Linux (the kernel) uses this sort of wrapper around an instruction or two all over the place, writing as little code as possible in asm. Look there for inspiration if you want.
re: your comments: yes you'll want to write your boot sector in asm, and maybe some other 16bit code since gcc's -m16 code is silly (still basically 32bit code).
No, there's no way to inline C compiler output into asm other than manually. That's normal and expected, for the same reason there aren't programs that optimize assembly. (i.e. read asm source, optimize, write different asm source).
Think about what such a program would have to do: it would have to understand the hand-written asm to be able to know what it could change without breaking the hand-written asm. Asm as a source language doesn't give an optimizer much to work with.

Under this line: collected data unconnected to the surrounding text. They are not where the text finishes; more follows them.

(** ** Checks of concrete networks *)

Definition check_paired (net : network) : bool :=
  forallb (λ '(u, i), match arc net u i with
    | None => true
    | Some a => negb (Target a =? u)%nat && (0 <=? Capacity a) &&
        match arc net (Target a) (reciprocal a) with
        | Some b => (Target b =? u)%nat && (reciprocal b =? i)%nat && (Capacity a + Capacity b <=? MaxInt32)
        | None => false
        end
    end) (keys net).

Definition check_labeled (s : nat) (net : network) : bool :=
  forallb (λ '(u, i), (u =? s)%nat || match arc net u i with
    | Some a => (Capacity a <=? Flow a) || (ht net u <=? ht net (Target a) + 1)
    | None => true
    end) (keys net).

Lemma check_paired_ok net : check_paired net = true → paired net.
Proof.
  unfold check_paired. rewrite forallb_forall. intros H u i a Ha. specialize (H (u, i)).
  rewrite <- list_elem_of_In, elem_of_keys in H. specialize (H ltac:(eauto)). cbn in H. rewrite Ha in H.
  apply andb_true_iff in H as [[H1%negb_true_iff%Nat.eqb_neq H2]%andb_true_iff H3]. split_and!; [done|lia|].
  destruct (arc net (Target a) (reciprocal a)) as [b|]; [|done]. exists b.
  apply andb_true_iff in H3 as [[H3%Nat.eqb_eq H4%Nat.eqb_eq]%andb_true_iff H5]. split_and!; [done..|lia].
Qed.

Lemma check_labeled_ok s net : check_labeled s net = true → labeled (λ u, u ≠ s) net.
Proof.
  unfold check_labeled. rewrite forallb_forall. intros H u i a Hu Ha Hf. specialize (H (u, i)).
  rewrite <- list_elem_of_In, elem_of_keys in H. specialize (H ltac:(eauto)). cbn in H. rewrite Ha in H.
  apply orb_true_iff in H as [H%Nat.eqb_eq|[H|H]%orb_true_iff]; [done|lia|lia].
Qed.

(** A source, two inner nodes and a sink, where one of two paths is narrow. *)
Definition demo_network : outcome network :=
  let net := [mkNode 0 4 [] 0 0] ++ InitNodes 2 1 ++ [mkNode 3 0 [] 0 0] in
  let! net := AddArc net 0 1 3 0 in
  let! net := AddArc net 0 2 2 1 in
  let! net := AddArc net 1 2 1 0 in
  let! net := AddArc net 1 3 1 0 in
  let! net := AddArc net 2 3 4 2 in
  Ret (SortNodeArcs net [0; 1; 2; 3]%nat).
Definition demo_net : network := match demo_network with Ret net => net | Panic _ => [] end.

Lemma demo_network_ok : network_ok 0 3 demo_net.
Proof.
  split; try done.
  - vm_compute. lia.
  - vm_compute. lia.
  - by apply check_paired_ok.
  - intros [|[|[|[|u]]]] n Hn; vm_compute in Hn; simplify_eq; by repeat constructor.
  - by apply check_labeled_ok.
  - intros [|[|i]] a Ha; vm_compute in Ha; by simplify_eq.
  - intros [|[|[|[|u]]]]; vm_compute; by split.
Qed.

Lemma FindMaxFlow_correct_witness :
  (∃ net', FindMaxFlow 100 0 3 demo_net = Some (Ret net') ∧ out demo_net (arc_flow net') 0 = 4) ∧
  ∃ fuel0 net', (∀ fuel, (fuel0 ≤ fuel)%nat → FindMaxFlow fuel 0 3 demo_net = Some (Ret net')) ∧
    shape net' = shape demo_net ∧ feasible demo_net 0 3 (arc_flow net') ∧
    ∀ F, feasible demo_net 0 3 F → out demo_net F 0 ≤ out demo_net (arc_flow net') 0.
Proof.
  split; [eexists; split; vm_compute; reflexivity|]. exact (FindMaxFlow_correct 0 3 demo_net demo_network_ok).
Defined.
(* ===== verification/PushEnds.v ===== *)
(** * Maximum flow ends on acyclic networks (src/v2/pkg/allocator/push_relabel/push_relabel.go)

    The allocator's network starts from heights that are no valid labeling, so what PushRelabel.v
    shows of valid ones does not apply. Its arcs do lead from each rank of nodes to higher ranks;
    the theorem: on such networks [FindMaxFlow] ends, without a panic, whatever the heights. The
    height of a node with excess stays within the rank of the node of the source's; a relabel that
    lowers a node makes steep arcs less, by a potential to which pushes and other relabels add nothing. *)
From S2P Require Import Prelude PushRelabel.
Local Open Scope Z_scope.

Section acyclic.
Context (s t : nat) (rank : nat → Z).

(** Arcs with capacity lead to higher ranks. *)
Definition ascending (net : network) : Prop := ∀ u i a, arc net u i = Some a → 0 < Capacity a → rank u < rank (Target a).

Lemma ascending_shape net net' : shape net' = shape net → ascending net → ascending net'.
Proof.
  intros Hsh Hasc u i a' Ha'. destruct (shape_arc net' net u i a' ltac:(done) Ha') as (a & Ha & <- & _ & <-). eauto.
Qed.

(** Excess came from a lower rank, and may go back. *)
Lemma excess_source net u :
  flow_ok s net → ascending net → (u < length net)%nat → u ≠ s → 0 < ex net u →
  ∃ i a, arc net u i = Some a ∧ Flow a < Capacity a ∧ rank (Target a) < rank u.
Proof.
  intros H Hasc Hu Hus Hex. rewrite (fo_ex _ _ H u Hu), (proj2 (Nat.eqb_neq _ _) Hus) in Hex.
  destruct (decide (Forall (λ a, 0 ≤ Flow a) (arcs_of net u))) as [Hall|Hn].
  - rewrite Forall_forall in Hall. pose proof (zsum_nonneg Flow (arcs_of net u) Hall). lia.
  - apply (not_Forall_Exists _) in Hn. apply Exists_exists in Hn as (a & (i & Hi)%list_elem_of_lookup_1 & Hneg). exists i, a.
    change (arc net u i = Some a) in Hi. cbn in Hneg. destruct (fo_paired _ _ H u i a Hi) as (_ & ? & b & Hb & Hbu & _). split; [done|]. split; [lia|].
    pose proof (fo_anti _ _ H _ _ _ Hi) as Hf. unfold arc_flow in Hf. rewrite Hb in Hf. pose proof (fo_cap _ _ H _ _ _ Hb).
    rewrite <- Hbu. eapply Hasc; [exact Hb|lia].
Qed.

(** ** The potential of steep arcs *)

Definition top (net : network) : Z := ht net s + Z.of_nat (length net).
Definition term (net : network) (k : nat * nat) : Z :=
  if steep net k then (Z.of_nat (length (keys net)) + 1) ^ (top net - ht net (target_of net k)) else 0.
Definition potential (net : network) : Z := zsum (term net) (keys net).

Lemma shape_lengths net net' u : shape net' = shape net → length (arcs_of net' u) = length (arcs_of net u).
Proof.
  intros Hsh. apply (f_equal (.!! u)) in Hsh. unfold shape in Hsh. rewrite !list_lookup_fmap in Hsh. unfold arcs_of.
  destruct (net !! u), (net' !! u); try done. injection Hsh as _ Hs%(f_equal length). by rewrite !length_fmap in Hs.
Qed.

Lemma shape_keys net net' : shape net' = shape net → keys net' = keys net.
Proof.
  intros Hsh. unfold keys. rewrite (length_shape _ _ Hsh). f_equal. apply list_fmap_ext. intros i u _. by rewrite (shape_lengths _ _ _ Hsh).
Qed.

Lemma shape_target net net' k : shape net' = shape net → target_of net' k = target_of net k.
Proof.
  intros Hsh. unfold target_of. destruct (arc net k.1 k.2) as [a|] eqn:Ha.
  - by destruct (shape_arc net net' _ _ _ Hsh Ha) as (a' & -> & _ & _ & ->).
  - destruct (arc net' k.1 k.2) as [a'|] eqn:Ha'; [|done]. destruct (shape_arc net' net _ _ a' ltac:(done) Ha') as (a & ? & _). congruence.
Qed.

Lemma term_nonneg net k : 0 ≤ term net k.
Proof. unfold term. case_match; [|done]. apply Z.pow_nonneg. lia. Qed.

Lemma potential_nonneg net : 0 ≤ potential net.
Proof. apply zsum_nonneg. intros k _. apply term_nonneg. Qed.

The answer you linked to explains how C99 inline functions work but don't explain why the definition is that quirky. The relevant standard paragraph is ISO 9899:2011 §6.7.4 ¶6–7 (ISO 9899:1999 ibid.):
6 A function declared with an inline function specifier is an inline function. Making a function an inline function suggests that calls to the function be as fast as possible.138) The extent to which such suggestions are effective is implementation-defined. 139)
7 Any function with internal linkage can be an inline function. For a function with external linkage, the following restrictions apply: If a function is declared with an inline function specifier, then it shall also be defined in the same translation unit. If all of the file scope declarations for a function in a translation unit include the inline function specifier without extern, then the definition in that translation unit is an inline
definition. An inline definition does not provide an external definition for the function, and does not forbid an external definition in another translation unit. An inline definition provides an alternative to an external definition, which a translator may use to implement any call to the function in the same translation unit. It is unspecified whether a call to the function uses the inline definition or the external definition.140)
138) By using, for example, an alternative to the usual function call mechanism, such as ”inline substitution”. Inline substitution is not textual substitution, nor does it create a new function. Therefore, for example, the expansion of a macro used within the body of the function uses the definition it had at the point the function body appears, and not where the function is called; and identifiers refer to the declarations in scope where the body occurs. Likewise, the function has a single address, regardless of the number of inline definitions that occur in addition to the external definition.
139) For example, an implementation might never perform inline substitution, or might only perform inline substitutions to calls in the scope of an inline declaration.
140) Since an inline definition is distinct from the corresponding external definition and from any other corresponding inline definitions in other translation units, all corresponding objects with static storage duration are also distinct in each of the definitions.
How does the definition of inline come into play? Well, if only inline declarations (without extern or static) of a function exist in a translation unit, no code for the funcion is emitted. But if a single declaration without inline or with extern exists, then code for the function is emitted, even if it is defined as an inline function. This design aspect allows you to describe the module that contains the machine code for an inline function without having to duplicate the implementation:
In your header file, place inline definitions:
fast_things.h
/* TODO: add assembly implementation */
inline int fast_add(int a, int b)
{
return (a + b);
}
inline int fast_mul(int a, int b)
{
return (a * b);
}
This header can be included in every translation module and provides inline definitions for fast_add and fast_mul. To generate the machine code for these two, add this file:
fast_things.c
#include "fast_things.h"
extern inline int fast_add(int, int);
extern inline int fast_mul(int, int);
You can avoid typing all of this out using some macro magic. Change fast_things.h like this:
#ifndef EXTERN_INLINE
#define EXTERN_INLINE_UNDEFINED
#define EXTERN_INLINE inline
#endif
EXTERN_INLINE int fast_add(int a, int b)
{
return (a + b);
}
EXTERN_INLINE int fast_mul(int a, int b)
{
return (a * b);
}
#ifdef EXTERN_INLINE_UNDEFINED
#undef EXTERN_INLINE
#undef EXTERN_INLINE_UNDEFINED
#endif
Then fast_things.c simply becomes:
#define EXTERN_INLINE extern inline
#include "fast_things.h"
Since code is emitted for the inline functions, you can call them from assembly just fine. You cannot however inline them in assembly as the assembler doesn't speak C.
There are also static inline functions which might be more suitable for your purpose (i.e. tiny helper functions) when you can make reasonably sure that they are always inlined.
The GNU assembler supports macros in its custom macro language. One possibility is to write a custom preprocessor that takes your inline assembly and emits both gcc-style inline assembly for C and gas macros. This should be possible with sed, m4, or awk (in descending order of difficulty). It might also be possible to abuse the C preprocessors stringify (#) operator for this; if you can give me a concrete example, I could try to throw something together.

Related

"inline" directive doesn't work (Pure C) [duplicate]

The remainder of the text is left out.